*YOUR OBJECTIVE*: Each line of the records below that holds "raise" should be copied out.

** DATA follows **

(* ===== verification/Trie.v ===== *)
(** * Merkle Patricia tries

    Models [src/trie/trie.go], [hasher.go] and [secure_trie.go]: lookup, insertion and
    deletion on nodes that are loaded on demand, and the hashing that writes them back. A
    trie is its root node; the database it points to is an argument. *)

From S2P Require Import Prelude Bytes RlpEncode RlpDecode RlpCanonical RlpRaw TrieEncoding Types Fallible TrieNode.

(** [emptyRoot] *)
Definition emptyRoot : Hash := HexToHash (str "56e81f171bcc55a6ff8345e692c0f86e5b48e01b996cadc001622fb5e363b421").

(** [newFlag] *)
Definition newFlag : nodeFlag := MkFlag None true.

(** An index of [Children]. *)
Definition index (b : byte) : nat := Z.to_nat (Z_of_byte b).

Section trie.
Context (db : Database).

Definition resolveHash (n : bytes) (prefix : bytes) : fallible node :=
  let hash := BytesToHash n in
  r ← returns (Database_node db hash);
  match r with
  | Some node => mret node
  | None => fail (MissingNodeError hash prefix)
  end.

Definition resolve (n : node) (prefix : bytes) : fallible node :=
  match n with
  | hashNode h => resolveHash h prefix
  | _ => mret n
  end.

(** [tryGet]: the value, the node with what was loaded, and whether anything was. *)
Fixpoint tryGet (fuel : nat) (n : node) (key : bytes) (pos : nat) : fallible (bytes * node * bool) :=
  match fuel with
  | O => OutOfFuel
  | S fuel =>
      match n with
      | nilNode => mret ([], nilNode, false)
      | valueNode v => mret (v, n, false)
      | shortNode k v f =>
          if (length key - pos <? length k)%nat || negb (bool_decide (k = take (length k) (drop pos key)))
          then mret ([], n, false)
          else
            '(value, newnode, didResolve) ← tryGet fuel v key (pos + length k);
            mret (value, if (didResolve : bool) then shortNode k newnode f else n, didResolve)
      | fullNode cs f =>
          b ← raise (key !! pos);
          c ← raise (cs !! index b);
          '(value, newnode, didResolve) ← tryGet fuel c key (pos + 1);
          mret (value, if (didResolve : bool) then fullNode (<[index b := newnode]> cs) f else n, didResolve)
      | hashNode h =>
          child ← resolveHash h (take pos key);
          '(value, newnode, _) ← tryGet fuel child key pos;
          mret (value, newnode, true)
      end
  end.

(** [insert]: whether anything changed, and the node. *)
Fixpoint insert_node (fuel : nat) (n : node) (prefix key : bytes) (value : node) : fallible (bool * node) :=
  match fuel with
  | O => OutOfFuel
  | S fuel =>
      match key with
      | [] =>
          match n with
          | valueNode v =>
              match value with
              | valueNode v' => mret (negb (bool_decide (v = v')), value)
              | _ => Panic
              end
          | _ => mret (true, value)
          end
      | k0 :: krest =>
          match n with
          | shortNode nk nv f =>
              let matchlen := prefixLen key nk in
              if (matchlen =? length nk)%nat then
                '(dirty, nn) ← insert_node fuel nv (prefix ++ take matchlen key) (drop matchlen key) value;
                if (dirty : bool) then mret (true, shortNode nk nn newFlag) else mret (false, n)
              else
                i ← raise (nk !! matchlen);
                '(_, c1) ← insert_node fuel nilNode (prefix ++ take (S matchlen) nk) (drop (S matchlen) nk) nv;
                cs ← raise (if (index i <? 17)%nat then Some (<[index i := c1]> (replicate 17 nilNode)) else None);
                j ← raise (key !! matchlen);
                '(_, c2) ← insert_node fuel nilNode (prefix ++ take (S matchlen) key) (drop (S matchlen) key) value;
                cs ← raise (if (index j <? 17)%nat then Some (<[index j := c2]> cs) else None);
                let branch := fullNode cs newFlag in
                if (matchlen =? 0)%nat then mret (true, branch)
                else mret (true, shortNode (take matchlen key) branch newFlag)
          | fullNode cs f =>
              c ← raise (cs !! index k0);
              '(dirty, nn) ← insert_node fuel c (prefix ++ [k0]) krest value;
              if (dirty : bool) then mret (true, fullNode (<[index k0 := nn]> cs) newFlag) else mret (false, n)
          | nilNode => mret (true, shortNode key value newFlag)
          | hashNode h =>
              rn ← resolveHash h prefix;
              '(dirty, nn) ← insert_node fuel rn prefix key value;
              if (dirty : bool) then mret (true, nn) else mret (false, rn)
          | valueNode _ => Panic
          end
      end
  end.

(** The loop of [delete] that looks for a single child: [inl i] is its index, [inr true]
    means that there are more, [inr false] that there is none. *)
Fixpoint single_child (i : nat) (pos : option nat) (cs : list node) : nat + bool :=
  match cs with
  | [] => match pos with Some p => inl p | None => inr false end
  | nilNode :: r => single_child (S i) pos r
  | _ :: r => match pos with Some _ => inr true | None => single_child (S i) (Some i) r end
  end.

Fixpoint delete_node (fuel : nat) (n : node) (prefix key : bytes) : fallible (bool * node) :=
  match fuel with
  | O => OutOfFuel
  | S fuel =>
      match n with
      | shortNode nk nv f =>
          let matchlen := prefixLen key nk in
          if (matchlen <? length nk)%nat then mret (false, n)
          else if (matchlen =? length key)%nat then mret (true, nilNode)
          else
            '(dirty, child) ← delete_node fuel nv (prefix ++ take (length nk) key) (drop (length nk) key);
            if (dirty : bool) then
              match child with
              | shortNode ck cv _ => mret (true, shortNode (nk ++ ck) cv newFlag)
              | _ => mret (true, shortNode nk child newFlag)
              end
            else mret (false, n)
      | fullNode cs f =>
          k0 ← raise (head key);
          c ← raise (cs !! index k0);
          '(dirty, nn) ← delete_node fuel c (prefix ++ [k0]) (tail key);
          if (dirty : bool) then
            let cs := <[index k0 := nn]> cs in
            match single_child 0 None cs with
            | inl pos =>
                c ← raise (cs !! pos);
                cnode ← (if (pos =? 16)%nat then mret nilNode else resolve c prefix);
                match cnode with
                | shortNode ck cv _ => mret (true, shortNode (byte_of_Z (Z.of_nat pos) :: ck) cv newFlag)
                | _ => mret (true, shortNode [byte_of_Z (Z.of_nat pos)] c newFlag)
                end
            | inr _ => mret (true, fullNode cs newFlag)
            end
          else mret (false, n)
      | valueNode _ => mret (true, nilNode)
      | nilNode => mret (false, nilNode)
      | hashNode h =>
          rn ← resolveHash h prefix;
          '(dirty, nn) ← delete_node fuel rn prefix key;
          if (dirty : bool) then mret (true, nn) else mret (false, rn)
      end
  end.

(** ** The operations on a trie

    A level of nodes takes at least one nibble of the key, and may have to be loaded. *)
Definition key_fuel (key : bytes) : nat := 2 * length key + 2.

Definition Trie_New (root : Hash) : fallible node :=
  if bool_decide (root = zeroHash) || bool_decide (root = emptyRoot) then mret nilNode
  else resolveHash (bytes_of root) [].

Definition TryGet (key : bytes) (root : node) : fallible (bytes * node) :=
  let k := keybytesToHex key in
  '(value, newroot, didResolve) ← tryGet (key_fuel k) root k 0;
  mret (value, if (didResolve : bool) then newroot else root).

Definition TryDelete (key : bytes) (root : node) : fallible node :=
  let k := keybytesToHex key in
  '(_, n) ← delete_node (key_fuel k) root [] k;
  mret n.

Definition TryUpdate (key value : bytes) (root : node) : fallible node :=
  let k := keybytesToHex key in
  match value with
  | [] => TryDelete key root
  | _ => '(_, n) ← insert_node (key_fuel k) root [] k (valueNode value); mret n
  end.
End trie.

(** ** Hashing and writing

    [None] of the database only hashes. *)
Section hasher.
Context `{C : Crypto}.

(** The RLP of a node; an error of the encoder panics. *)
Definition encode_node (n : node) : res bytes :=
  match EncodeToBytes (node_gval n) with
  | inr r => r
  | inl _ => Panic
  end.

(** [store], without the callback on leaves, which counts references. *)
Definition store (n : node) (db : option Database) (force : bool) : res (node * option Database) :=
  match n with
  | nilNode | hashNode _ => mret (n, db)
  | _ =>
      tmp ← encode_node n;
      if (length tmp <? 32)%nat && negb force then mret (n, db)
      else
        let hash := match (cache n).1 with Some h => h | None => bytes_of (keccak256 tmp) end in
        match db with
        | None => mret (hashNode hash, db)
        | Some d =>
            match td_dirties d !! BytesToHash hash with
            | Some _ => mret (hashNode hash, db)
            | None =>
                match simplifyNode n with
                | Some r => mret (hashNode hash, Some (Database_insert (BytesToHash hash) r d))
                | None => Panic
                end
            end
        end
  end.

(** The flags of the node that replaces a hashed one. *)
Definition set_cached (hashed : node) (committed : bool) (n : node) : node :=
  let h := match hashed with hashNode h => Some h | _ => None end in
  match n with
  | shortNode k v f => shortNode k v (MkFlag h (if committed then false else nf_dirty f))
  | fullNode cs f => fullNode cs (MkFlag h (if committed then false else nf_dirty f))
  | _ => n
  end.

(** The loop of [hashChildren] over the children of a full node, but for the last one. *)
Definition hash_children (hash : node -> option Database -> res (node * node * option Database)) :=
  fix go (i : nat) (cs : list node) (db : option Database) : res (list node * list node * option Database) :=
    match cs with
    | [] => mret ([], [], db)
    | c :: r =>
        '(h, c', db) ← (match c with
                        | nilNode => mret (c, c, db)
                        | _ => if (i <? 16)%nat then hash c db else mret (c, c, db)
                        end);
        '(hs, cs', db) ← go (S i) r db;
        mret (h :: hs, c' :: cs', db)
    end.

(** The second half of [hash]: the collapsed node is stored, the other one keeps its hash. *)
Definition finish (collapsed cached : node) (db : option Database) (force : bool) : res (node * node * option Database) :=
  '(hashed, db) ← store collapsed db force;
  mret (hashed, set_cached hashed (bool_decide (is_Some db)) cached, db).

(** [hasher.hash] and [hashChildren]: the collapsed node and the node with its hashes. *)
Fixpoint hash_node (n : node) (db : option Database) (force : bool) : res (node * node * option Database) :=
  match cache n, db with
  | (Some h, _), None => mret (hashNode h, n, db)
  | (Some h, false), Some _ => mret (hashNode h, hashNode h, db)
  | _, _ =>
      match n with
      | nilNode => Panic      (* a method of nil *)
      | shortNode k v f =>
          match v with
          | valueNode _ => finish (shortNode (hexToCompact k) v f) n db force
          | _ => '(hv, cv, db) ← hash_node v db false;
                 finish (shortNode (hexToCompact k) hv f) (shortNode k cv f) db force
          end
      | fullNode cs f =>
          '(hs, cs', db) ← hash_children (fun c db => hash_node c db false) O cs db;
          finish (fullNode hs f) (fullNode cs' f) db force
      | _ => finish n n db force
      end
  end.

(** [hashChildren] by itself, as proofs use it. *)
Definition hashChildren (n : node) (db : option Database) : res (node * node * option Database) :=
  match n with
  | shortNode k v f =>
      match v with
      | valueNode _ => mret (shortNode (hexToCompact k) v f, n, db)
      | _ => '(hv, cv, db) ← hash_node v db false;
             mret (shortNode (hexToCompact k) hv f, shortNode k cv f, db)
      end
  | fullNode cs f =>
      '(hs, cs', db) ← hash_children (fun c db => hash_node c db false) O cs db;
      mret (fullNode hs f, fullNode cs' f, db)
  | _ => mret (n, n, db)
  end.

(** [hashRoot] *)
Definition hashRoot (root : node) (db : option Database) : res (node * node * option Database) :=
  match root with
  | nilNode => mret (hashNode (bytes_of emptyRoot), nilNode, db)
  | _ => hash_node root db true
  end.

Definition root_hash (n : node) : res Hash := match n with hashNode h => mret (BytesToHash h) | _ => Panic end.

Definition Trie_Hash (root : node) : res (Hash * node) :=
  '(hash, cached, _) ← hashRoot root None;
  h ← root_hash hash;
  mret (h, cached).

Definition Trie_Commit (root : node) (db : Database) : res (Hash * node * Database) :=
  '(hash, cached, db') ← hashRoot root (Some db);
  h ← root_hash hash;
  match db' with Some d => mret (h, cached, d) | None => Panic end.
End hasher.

** End of DATA **
** DATA follows **

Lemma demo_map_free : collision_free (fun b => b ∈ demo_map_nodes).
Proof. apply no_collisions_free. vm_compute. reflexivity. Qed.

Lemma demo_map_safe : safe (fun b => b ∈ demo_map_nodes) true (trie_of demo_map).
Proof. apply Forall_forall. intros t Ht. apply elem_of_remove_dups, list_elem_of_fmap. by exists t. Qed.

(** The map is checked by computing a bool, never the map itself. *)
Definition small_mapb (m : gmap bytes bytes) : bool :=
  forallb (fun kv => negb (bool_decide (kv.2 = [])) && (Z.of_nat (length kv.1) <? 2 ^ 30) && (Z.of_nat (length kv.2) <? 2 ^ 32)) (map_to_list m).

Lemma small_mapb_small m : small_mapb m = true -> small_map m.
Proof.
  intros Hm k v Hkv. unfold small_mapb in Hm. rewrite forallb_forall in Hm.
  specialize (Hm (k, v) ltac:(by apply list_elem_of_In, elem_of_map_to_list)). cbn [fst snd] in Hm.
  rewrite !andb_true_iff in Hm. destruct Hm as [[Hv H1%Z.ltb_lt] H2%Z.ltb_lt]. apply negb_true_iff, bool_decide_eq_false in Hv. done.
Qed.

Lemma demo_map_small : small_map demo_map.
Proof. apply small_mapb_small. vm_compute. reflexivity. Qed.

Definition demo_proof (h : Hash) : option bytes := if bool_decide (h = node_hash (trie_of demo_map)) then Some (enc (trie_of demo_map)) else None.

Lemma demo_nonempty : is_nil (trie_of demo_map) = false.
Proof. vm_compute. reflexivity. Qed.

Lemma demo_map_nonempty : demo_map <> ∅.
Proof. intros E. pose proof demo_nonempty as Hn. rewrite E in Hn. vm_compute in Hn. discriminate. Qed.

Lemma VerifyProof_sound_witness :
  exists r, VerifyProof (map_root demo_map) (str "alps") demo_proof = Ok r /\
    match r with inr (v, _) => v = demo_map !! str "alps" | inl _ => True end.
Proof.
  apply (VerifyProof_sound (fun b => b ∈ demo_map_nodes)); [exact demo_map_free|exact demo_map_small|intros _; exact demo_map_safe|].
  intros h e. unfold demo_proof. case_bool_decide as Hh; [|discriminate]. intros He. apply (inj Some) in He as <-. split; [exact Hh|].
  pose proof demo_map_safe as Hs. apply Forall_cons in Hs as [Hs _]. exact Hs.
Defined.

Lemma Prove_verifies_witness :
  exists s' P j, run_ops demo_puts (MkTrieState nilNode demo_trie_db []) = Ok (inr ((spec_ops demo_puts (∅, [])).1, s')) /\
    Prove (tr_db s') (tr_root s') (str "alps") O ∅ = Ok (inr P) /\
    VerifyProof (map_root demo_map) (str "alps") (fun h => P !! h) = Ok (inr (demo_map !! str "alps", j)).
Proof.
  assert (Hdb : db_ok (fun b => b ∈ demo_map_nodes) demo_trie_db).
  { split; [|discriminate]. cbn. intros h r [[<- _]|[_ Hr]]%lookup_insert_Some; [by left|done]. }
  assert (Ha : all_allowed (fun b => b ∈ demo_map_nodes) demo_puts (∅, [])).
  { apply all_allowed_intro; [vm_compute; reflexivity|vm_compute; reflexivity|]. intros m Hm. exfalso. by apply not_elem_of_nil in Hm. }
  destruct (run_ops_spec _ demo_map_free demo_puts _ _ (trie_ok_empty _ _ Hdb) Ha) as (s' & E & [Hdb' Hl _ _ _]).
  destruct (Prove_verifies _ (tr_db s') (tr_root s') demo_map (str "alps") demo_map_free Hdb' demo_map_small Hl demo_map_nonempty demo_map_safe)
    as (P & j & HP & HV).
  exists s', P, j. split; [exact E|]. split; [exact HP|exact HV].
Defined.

** End of DATA **

*RESPONSE TO THIS TASK*:
          b ← raise (key !! pos);
          c ← raise (cs !! index b);
                i ← raise (nk !! matchlen);
                cs ← raise (if (index i <? 17)%nat then Some (<[index i := c1]> (replicate 17 nilNode)) else None);
                j ← raise (key !! matchlen);
                cs ← raise (if (index j <? 17)%nat then Some (<[index j := c2]> cs) else None);
              c ← raise (cs !! index k0);
          k0 ← raise (head key);
          c ← raise (cs !! index k0);
                c ← raise (cs !! pos);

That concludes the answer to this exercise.